[Stored data entries]
(** * Layout reconstruction of a PDF page: a shallow embedding

    The development embeds the layout parser (layoutParser.ts: toPositioned,
    groupIntoLines, segmentIntoBlocks, tryExtractTable, tableBlockToElement,
    paraBlockToElements, buildDocElements, elementsToText) and the page
    assembly loop of ocrProcessor.ts (processPdfClientSide).

    Modelling choices.
    - A JS number that holds a page coordinate is an integer of [Z] with exact
      arithmetic (no NaN, no infinity, no rounding).  Lengths and indices are
      [nat].
    - A JS string is a [string] of 8-bit characters, read as the code points
      U+0000 to U+00FF; strings with other code points are outside the model.
      On these strings [trim] and [/[A-Z]/] are the built-ins; [toUpperCase]
      is the built-in except on U+00B5 and U+00FF (see [JsString]).
    - The module constants (ROW_TOLERANCE, ...) are the fields of a record
      [Config]; [defaultConfig] holds the values of the source.
    - The [while] loop of segmentIntoBlocks runs on fuel; running out of fuel
      is [None], and the totality lemmas show it never happens when
      MIN_TABLE_ROWS is positive. *)

From Stdlib Require Import String Ascii ZArith Bool Arith Lia List.
From Stdlib Require Import Sorting.Sorted Sorting.Permutation.
Import ListNotations.

Local Open Scope string_scope.
Local Open Scope list_scope.
Local Open Scope Z_scope.

(* ------------------------------------------------------------------ *)
(** ** JS built-ins on strings *)

Module JsString.

(** The WhiteSpace and LineTerminator code points up to U+00FF:
    TAB, LF, VT, FF, CR, SPACE and NO-BREAK SPACE (U+00A0). *)
Definition isWhiteSpace (c : ascii) : bool :=
  let n := nat_of_ascii c in
  ((9 <=? n) && (n <=? 13) || (n =? 32) || (n =? 160))%nat.

Fixpoint trimStart (s : string) : string :=
  match s with
  | EmptyString => EmptyString
  | String c r => if isWhiteSpace c then trimStart r else s
  end.

Fixpoint trimEnd (s : string) : string :=
  match s with
  | EmptyString => EmptyString
  | String c r =>
      match trimEnd r with
      | EmptyString => if isWhiteSpace c then EmptyString else String c EmptyString
      | r' => String c r'
      end
  end.

(** String.prototype.trim *)
Definition trim (s : string) : string := trimEnd (trimStart s).

Definition isLowerAZ (c : ascii) : bool :=
  let n := nat_of_ascii c in ((97 <=? n) && (n <=? 122))%nat.

Definition isUpperAZ (c : ascii) : bool :=
  let n := nat_of_ascii c in ((65 <=? n) && (n <=? 90))%nat.

(** The lower-case letters U+00E0 to U+00FE (U+00F7, the division sign, is
    not one), whose upper-case forms lie 32 below. *)
Definition isLowerLatin1 (c : ascii) : bool :=
  let n := nat_of_ascii c in
  ((224 <=? n) && (n <=? 254) && negb (n =? 247))%nat.

Definition upperChar (c : ascii) : ascii :=
  if isLowerAZ c || isLowerLatin1 c
  then ascii_of_nat (nat_of_ascii c - 32) else c.

(** The upper-case form of one character: U+00DF (sharp s) becomes SS.  The
    upper-case forms of U+00B5 and U+00FF lie above U+00FF and cannot be
    written in an 8-bit string: these two characters are left unchanged, and
    the statements about upper-casing are made for ASCII text. *)
Definition upperString (c : ascii) : string :=
  if (nat_of_ascii c =? 223)%nat then "SS"
  else String (upperChar c) EmptyString.

(** String.prototype.toUpperCase *)
Fixpoint toUpperCase (s : string) : string :=
  match s with
  | EmptyString => EmptyString
  | String c r => (upperString c ++ toUpperCase r)%string
  end.

(** [/[A-Z]/.test(s)] *)
Fixpoint testAZ (s : string) : bool :=
  match s with
  | EmptyString => false
  | String c r => isUpperAZ c || testAZ r
  end.

(** A string is truthy iff it is not empty. *)
Definition truthy (s : string) : bool :=
  match s with EmptyString => false | _ => true end.

Fixpoint splitLoop (sep : ascii) (s cur : string) : list string :=
  match s with
  | EmptyString => [cur]
  | String c r =>
      if Ascii.eqb c sep then cur :: splitLoop sep r EmptyString
      else splitLoop sep r (cur ++ String c EmptyString)%string
  end.

(** String.prototype.split with a one-character separator *)
Definition split (sep : ascii) (s : string) : list string :=
  splitLoop sep s EmptyString.

Fixpoint joinLoop (sep : string) (l : list string) (k : nat) (R : string)
  : string :=
  match l with
  | [] => R
  | s :: r =>
      joinLoop sep r (S k)
        ((if (0 <? k)%nat then R ++ sep else R) ++ s)%string
  end.

(** Array.prototype.join on an array of strings *)
Definition join (sep : string) (l : list string) : string :=
  joinLoop sep l 0%nat EmptyString.

Definition LF : ascii := ascii_of_nat 10.
Definition TAB : ascii := ascii_of_nat 9.
Definition newline : string := String LF EmptyString.
Definition tab : string := String TAB EmptyString.

End JsString.

(* ------------------------------------------------------------------ *)
(** ** JS built-ins on arrays *)

Module JsArray.
Section Generic.
Context {A : Type}.

(** [a[a.length - 1]]: the last element, or undefined. *)
Fixpoint lastOpt (l : list A) : option A :=
  match l with
  | [] => None
  | [a] => Some a
  | _ :: r => lastOpt r
  end.

(** Insertion of [a] into a list sorted for [cmp]: [a] goes before the
    first element [b] with [cmp a b <= 0]. *)
Fixpoint insert (cmp : A -> A -> Z) (a : A) (l : list A) : list A :=
  match l with
  | [] => [a]
  | b :: r => if cmp a b <=? 0 then a :: l else b :: insert cmp a r
  end.

(** Array.prototype.sort with a comparator: a stable sort. *)
Fixpoint sort (cmp : A -> A -> Z) (l : list A) : list A :=
  match l with
  | [] => []
  | a :: r => insert cmp a (sort cmp r)
  end.

(** [a[i] = v]: replaces in range, extends the array out of range
    (the holes in between are filled with [hole]). *)
Fixpoint set (hole : A) (l : list A) (i : nat) (v : A) : list A :=
  match l, i with
  | [], O => [v]
  | [], S i' => hole :: set hole [] i' v
  | _ :: r, O => v :: r
  | a :: r, S i' => a :: set hole r i' v
  end.
End Generic.
End JsArray.

(* ------------------------------------------------------------------ *)
(** ** Tuning knobs *)

Record Config := mkConfig {
  ROW_TOLERANCE : Z;
  COL_TOLERANCE : Z;
  MIN_TABLE_COLS : nat;
  MIN_TABLE_ROWS : nat;
  HEADING_MAX_LEN : nat
}.

Definition defaultConfig : Config :=
  {| ROW_TOLERANCE := 4;
     COL_TOLERANCE := 18;
     MIN_TABLE_COLS := 2;
     MIN_TABLE_ROWS := 2;
     HEADING_MAX_LEN := 80 |}.

(* ------------------------------------------------------------------ *)
(** ** Types *)

(** The transform of a pdfjs TextItem,
    [scaleX, skewX, skewY, scaleY, translateX, translateY];
    [transform[4]] is [translateX] and [transform[5]] is [translateY]. *)
Record Transform := mkTransform {
  scaleX : Z; skewX : Z; skewY : Z; scaleY : Z; translateX : Z; translateY : Z
}.

Module TextItem.
Record t := mk {
  str : string;
  transform : Transform;
  width : Z;
  height : Z;
  fontName : string
}.
End TextItem.

(** An element of [textContent.items]: a TextItem, or a TextMarkedContent
    (the only one with a [type] property). *)
Inductive RawItem :=
| Text (item : TextItem.t)
| MarkedContent (type : string).

Module PositionedItem.
Record t := mk {
  str : string;
  x : Z;
  y : Z;
  width : Z;
  height : Z;
  fontName : string
}.
End PositionedItem.

Module LineGroup.
Record t := mk {
  y : Z;
  items : list PositionedItem.t
}.
End LineGroup.

Inductive Block :=
| TableBlock (lines : list LineGroup.t)
| ParaBlock (lines : list LineGroup.t).

Definition blockLines (b : Block) : list LineGroup.t :=
  match b with TableBlock ls => ls | ParaBlock ls => ls end.

Inductive DocElement :=
| paragraph (text : string) (isHeading : bool)
| table (rows : list (list string)) (colCount : nat)
| pageBreak.


(* ------------------------------------------------------------------ *)
(** ** The layout parser *)

Section LayoutParser.

Variable cfg : Config.

(** *** Helpers *)

Fixpoint mergeLoop (sorted : list Z) (buckets : list Z) : list Z :=
  match sorted with
  | [] => buckets
  | x :: rest =>
      match JsArray.lastOpt buckets with
      | None => mergeLoop rest (buckets ++ [x])
      | Some last =>
          if COL_TOLERANCE cfg <? x - last
          then mergeLoop rest (buckets ++ [x])
          else mergeLoop rest buckets
      end
  end.

Definition mergeColumnBuckets (xValues : list Z) : list Z :=
  let sorted := JsArray.sort (fun a b => a - b) xValues in
  mergeLoop sorted [].

(** The [for] loop of nearestBucket, from index [i] on [rest]. *)
Fixpoint nearestLoop (x : Z) (rest : list Z) (i : nat) (best : nat)
  (bestDist : Z) : nat :=
  match rest with
  | [] => best
  | b :: rest' =>
      let d := Z.abs (x - b) in
      if d <? bestDist then nearestLoop x rest' (S i) i d
      else nearestLoop x rest' (S i) best bestDist
  end.

(** On an empty [buckets], [buckets[0]] is undefined, the loop does not run
    and the result is 0. *)
Definition nearestBucket (x : Z) (buckets : list Z) : nat :=
  match buckets with
  | [] => 0%nat
  | b0 :: rest => nearestLoop x rest 1%nat 0%nat (Z.abs (x - b0))
  end.

Definition isHeadingText (text : string) : bool :=
  let t := JsString.trim text in
  (0 <? String.length t)%nat &&
  (String.length t <? HEADING_MAX_LEN cfg)%nat &&
  String.eqb t (JsString.toUpperCase t) &&
  JsString.testAZ t.

(** *** Step 1: pdfjs TextItems to PositionedItems *)

Fixpoint toPositionedLoop (items : list RawItem) (pageHeight : Z)
  (result : list PositionedItem.t) : list PositionedItem.t :=
  match items with
  | [] => result
  | MarkedContent _ :: rest => toPositionedLoop rest pageHeight result
  | Text item :: rest =>
      if negb (JsString.truthy (JsString.trim (TextItem.str item)))
      then toPositionedLoop rest pageHeight result
      else
        let x := translateX (TextItem.transform item) in
        let yPdf := translateY (TextItem.transform item) in
        let y := pageHeight - yPdf - Z.abs (TextItem.height item) in
        toPositionedLoop rest pageHeight
          (result ++
             [ {| PositionedItem.str := TextItem.str item;
                  PositionedItem.x := x;
                  PositionedItem.y := y;
                  PositionedItem.width := TextItem.width item;
                  PositionedItem.height := Z.abs (TextItem.height item);
                  PositionedItem.fontName := TextItem.fontName item |} ])
  end.

Definition toPositioned (items : list RawItem) (pageHeight : Z)
  : list PositionedItem.t :=
  toPositionedLoop items pageHeight [].

(** *** Step 2: group items into horizontal lines *)

Definition byX (a b : PositionedItem.t) : Z :=
  PositionedItem.x a - PositionedItem.x b.

Definition byY (a b : PositionedItem.t) : Z :=
  PositionedItem.y a - PositionedItem.y b.

Definition closeLine (currentY : Z) (currentLine : list PositionedItem.t)
  : LineGroup.t :=
  {| LineGroup.y := currentY;
     LineGroup.items := JsArray.sort byX currentLine |}.

Fixpoint groupLoop (rest : list PositionedItem.t) (lines : list LineGroup.t)
  (currentLine : list PositionedItem.t) (currentY : Z) : list LineGroup.t :=
  match rest with
  | [] => lines ++ [closeLine currentY currentLine]
  | item :: rest' =>
      if Z.abs (PositionedItem.y item - currentY) <=? ROW_TOLERANCE cfg
      then groupLoop rest' lines (currentLine ++ [item]) currentY
      else groupLoop rest' (lines ++ [closeLine currentY currentLine])
             [item] (PositionedItem.y item)
  end.

Definition groupIntoLines (items : list PositionedItem.t)
  : list LineGroup.t :=
  if (length items =? 0)%nat then []
  else
    match JsArray.sort byY items with
    | [] => []
    | first :: rest => groupLoop rest [] [first] (PositionedItem.y first)
    end.

(** *** Step 3: segment lines into table blocks and paragraph blocks *)

Definition lineXs (line : LineGroup.t) : list Z :=
  map PositionedItem.x (LineGroup.items line).

Definition aligned (colBuckets : list Z) (x : Z) : bool :=
  existsb (fun b => Z.abs (x - b) <=? COL_TOLERANCE cfg) colBuckets.

(** The [for] loop of tryExtractTable over [lines[i..]]; [break] returns the
    lines accepted so far. *)
Fixpoint extractLoop (rest : list LineGroup.t) (tableLines : list LineGroup.t)
  (colBuckets : list Z) : list LineGroup.t :=
  match rest with
  | [] => tableLines
  | line :: rest' =>
      if (length (LineGroup.items line) <? MIN_TABLE_COLS cfg)%nat
      then tableLines
      else if (length colBuckets =? 0)%nat then
        let colBuckets' := mergeColumnBuckets (lineXs line) in
        if (length colBuckets' <? MIN_TABLE_COLS cfg)%nat then tableLines
        else extractLoop rest' (tableLines ++ [line]) colBuckets'
      else
        let matched := filter (aligned colBuckets) (lineXs line) in
        if (length matched <? MIN_TABLE_COLS cfg)%nat then tableLines
        else
          let combined := mergeColumnBuckets (colBuckets ++ lineXs line) in
          extractLoop rest' (tableLines ++ [line]) combined
  end.

Definition tryExtractTable (lines : list LineGroup.t) (start : nat)
  : option (list LineGroup.t) :=
  if (length lines <=? start)%nat then None
  else
    let tableLines := extractLoop (skipn start lines) [] [] in
    if (MIN_TABLE_ROWS cfg <=? length tableLines)%nat
    then Some tableLines else None.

**PROBLEM DETAILS:** What you give back should be only the lines of the records above, starting at the line with "assembly loop of" and ending at the line with "On these strings", restated word for word.

**WRITTEN SOLUTION:**
    assembly loop of ocrProcessor.ts (processPdfClientSide).

    Modelling choices.
    - A JS number that holds a page coordinate is an integer of [Z] with exact
      arithmetic (no NaN, no infinity, no rounding).  Lengths and indices are
      [nat].
    - A JS string is a [string] of 8-bit characters, read as the code points
      U+0000 to U+00FF; strings with other code points are outside the model.
      On these strings [trim] and [/[A-Z]/] are the built-ins; [toUpperCase]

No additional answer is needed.